(** On a device without thin provisioning that is large enough, [Init]
    returns [ZX_OK] with the geometry it makes up for a raw device: slices
    of [kReservedPairs] blocks, the first and the last of them taken out of
    [vslice_count], four blocks taken out of [block_count], and a zeroed
    buffer of one block; the device is left as it was. *)
Theorem Init_raw_reserves_four_blocks (s : State) :
  0 < p_PAGE_SIZE P < 2 ^ 63 ->
  0 <= fst (info_reply (env s)) ->
  page_alignable P (env s) ->
  alloc_ok (env s) (aligned_block_size P (env s)) = true ->
  fst (fvm_reply (env s)) = ZX_ERR_NOT_SUPPORTED ->
  kReservedPairs <= aligned_block_count P (env s) / 2 ->
  exists s',
    Init P s = Done ZX_OK s' /\
    blk_ (self s') = mk_blk (aligned_block_count P (env s) - 4)
                            (aligned_block_size P (env s)) /\
    fvm_ (self s') = mk_fvm (2 * aligned_block_size P (env s))
                            (aligned_block_count P (env s) / 2 - 2) /\
    has_fvm_ (self s') = false /\
    block_ (self s') = Bytes_Resize (aligned_block_size P (env s)) [] /\
    env s' = env s.
Proof.
  intros Hpage Hinfo Halign Halloc Hfvm Hbig.
  unfold page_alignable, aligned_block_size, aligned_block_count in *.
  assert (Hio : Ioctl (fst (info_reply (env s))) = ZX_OK).
  { unfold Ioctl. destruct (_ <? 0) eqn:E; bool_hyps; [lia|reflexivity]. }
  pose proof (Z.mod_pos_bound (block_size (snd (info_reply (env s))))
                (2 ^ 32) ltac:(lia)) as Hbs.
  pose proof (Z.mod_pos_bound (block_count (snd (info_reply (env s))))
                (2 ^ 64) ltac:(lia)) as Hbc.
  fold (wrap32 (block_size (snd (info_reply (env s))))) in Hbs.
  fold (wrap64 (block_count (snd (info_reply (env s))))) in Hbc.
  unfold Init, Init_body, Resize. unfold_monad. cbn [self env fst snd].
  rewrite Hio. change (ZX_OK <? 0) with false. cbv beta iota.
  cbn [self env fst snd block_size block_count set_blk_ blk_].
  destruct (wrap32 (block_size (snd (info_reply (env s)))) <? p_PAGE_SIZE P)
    eqn:E2; bool_hyps.
  - destruct Halign as [(_ & Hnz & Hmod)|(Hge & _)]; [|lia].
    apply Z.eqb_neq in Hnz. rewrite Hnz. cbv beta iota. rewrite Hmod.
    cbn. rewrite Halloc. cbn. rewrite Hfvm.
    change (Ioctl ZX_ERR_NOT_SUPPORTED =? ZX_OK) with false.
    change (Ioctl ZX_ERR_NOT_SUPPORTED =? ZX_ERR_NOT_SUPPORTED) with true.
    cbv beta iota. simpl_state.
    set (bsz := p_PAGE_SIZE P) in *.
    set (cnt := wrap64 (block_count (snd (info_reply (env s))))
                / (bsz / wrap32 (block_size (snd (info_reply (env s)))))) in *.
    assert (Hcnt : 0 <= cnt < 2 ^ 64).
    { unfold cnt.
      assert (Hd : 1 <= bsz / wrap32 (block_size (snd (info_reply (env s))))).
      { apply Z.div_le_lower_bound; lia. }
      split; [apply Z.div_pos; lia|].
      apply Z.div_lt_upper_bound; [lia|]. nia. }
    finish_raw bsz cnt.
  - destruct Halign as [(Hlt & _)|(_ & Hnz & Hmod)]; [lia|].
    apply Z.eqb_neq in Hnz. rewrite Hnz. cbv beta iota. rewrite Hmod.
    cbn. rewrite Halloc. cbn. rewrite Hfvm.
    change (Ioctl ZX_ERR_NOT_SUPPORTED =? ZX_OK) with false.
    change (Ioctl ZX_ERR_NOT_SUPPORTED =? ZX_ERR_NOT_SUPPORTED) with true.
    cbv beta iota. simpl_state.
    set (bsz := wrap32 (block_size (snd (info_reply (env s))))) in *.
    set (cnt := wrap64 (block_count (snd (info_reply (env s))))) in *.
    finish_raw bsz cnt.
Qed.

▶ [EXERCISE PROMPT] Copy out the entries in full, exactly as they appear.

▶ [ANSWER SECTION]
(** On a device without thin provisioning that is large enough, [Init]
    returns [ZX_OK] with the geometry it makes up for a raw device: slices
    of [kReservedPairs] blocks, the first and the last of them taken out of
    [vslice_count], four blocks taken out of [block_count], and a zeroed
    buffer of one block; the device is left as it was. *)
Theorem Init_raw_reserves_four_blocks (s : State) :
  0 < p_PAGE_SIZE P < 2 ^ 63 ->
  0 <= fst (info_reply (env s)) ->
  page_alignable P (env s) ->
  alloc_ok (env s) (aligned_block_size P (env s)) = true ->
  fst (fvm_reply (env s)) = ZX_ERR_NOT_SUPPORTED ->
  kReservedPairs <= aligned_block_count P (env s) / 2 ->
  exists s',
    Init P s = Done ZX_OK s' /\
    blk_ (self s') = mk_blk (aligned_block_count P (env s) - 4)
                            (aligned_block_size P (env s)) /\
    fvm_ (self s') = mk_fvm (2 * aligned_block_size P (env s))
                            (aligned_block_count P (env s) / 2 - 2) /\
    has_fvm_ (self s') = false /\
    block_ (self s') = Bytes_Resize (aligned_block_size P (env s)) [] /\
    env s' = env s.
Proof.
  intros Hpage Hinfo Halign Halloc Hfvm Hbig.
  unfold page_alignable, aligned_block_size, aligned_block_count in *.
  assert (Hio : Ioctl (fst (info_reply (env s))) = ZX_OK).
  { unfold Ioctl. destruct (_ <? 0) eqn:E; bool_hyps; [lia|reflexivity]. }
  pose proof (Z.mod_pos_bound (block_size (snd (info_reply (env s))))
                (2 ^ 32) ltac:(lia)) as Hbs.
  pose proof (Z.mod_pos_bound (block_count (snd (info_reply (env s))))
                (2 ^ 64) ltac:(lia)) as Hbc.
  fold (wrap32 (block_size (snd (info_reply (env s))))) in Hbs.
  fold (wrap64 (block_count (snd (info_reply (env s))))) in Hbc.
  unfold Init, Init_body, Resize. unfold_monad. cbn [self env fst snd].
  rewrite Hio. change (ZX_OK <? 0) with false. cbv beta iota.
  cbn [self env fst snd block_size block_count set_blk_ blk_].
  destruct (wrap32 (block_size (snd (info_reply (env s)))) <? p_PAGE_SIZE P)
    eqn:E2; bool_hyps.
  - destruct Halign as [(_ & Hnz & Hmod)|(Hge & _)]; [|lia].
    apply Z.eqb_neq in Hnz. rewrite Hnz. cbv beta iota. rewrite Hmod.
    cbn. rewrite Halloc. cbn. rewrite Hfvm.
    change (Ioctl ZX_ERR_NOT_SUPPORTED =? ZX_OK) with false.
    change (Ioctl ZX_ERR_NOT_SUPPORTED =? ZX_ERR_NOT_SUPPORTED) with true.
    cbv beta iota. simpl_state.
    set (bsz := p_PAGE_SIZE P) in *.
    set (cnt := wrap64 (block_count (snd (info_reply (env s))))
                / (bsz / wrap32 (block_size (snd (info_reply (env s)))))) in *.
    assert (Hcnt : 0 <= cnt < 2 ^ 64).
    { unfold cnt.
      assert (Hd : 1 <= bsz / wrap32 (block_size (snd (info_reply (env s))))).
      { apply Z.div_le_lower_bound; lia. }
      split; [apply Z.div_pos; lia|].
      apply Z.div_lt_upper_bound; [lia|]. nia. }
    finish_raw bsz cnt.
  - destruct Halign as [(Hlt & _)|(_ & Hnz & Hmod)]; [lia|].
    apply Z.eqb_neq in Hnz. rewrite Hnz. cbv beta iota. rewrite Hmod.
    cbn. rewrite Halloc. cbn. rewrite Hfvm.
    change (Ioctl ZX_ERR_NOT_SUPPORTED =? ZX_OK) with false.
    change (Ioctl ZX_ERR_NOT_SUPPORTED =? ZX_ERR_NOT_SUPPORTED) with true.
    cbv beta iota. simpl_state.
    set (bsz := wrap32 (block_size (snd (info_reply (env s))))) in *.
    set (cnt := wrap64 (block_count (snd (info_reply (env s))))) in *.
    finish_raw bsz cnt.
Qed.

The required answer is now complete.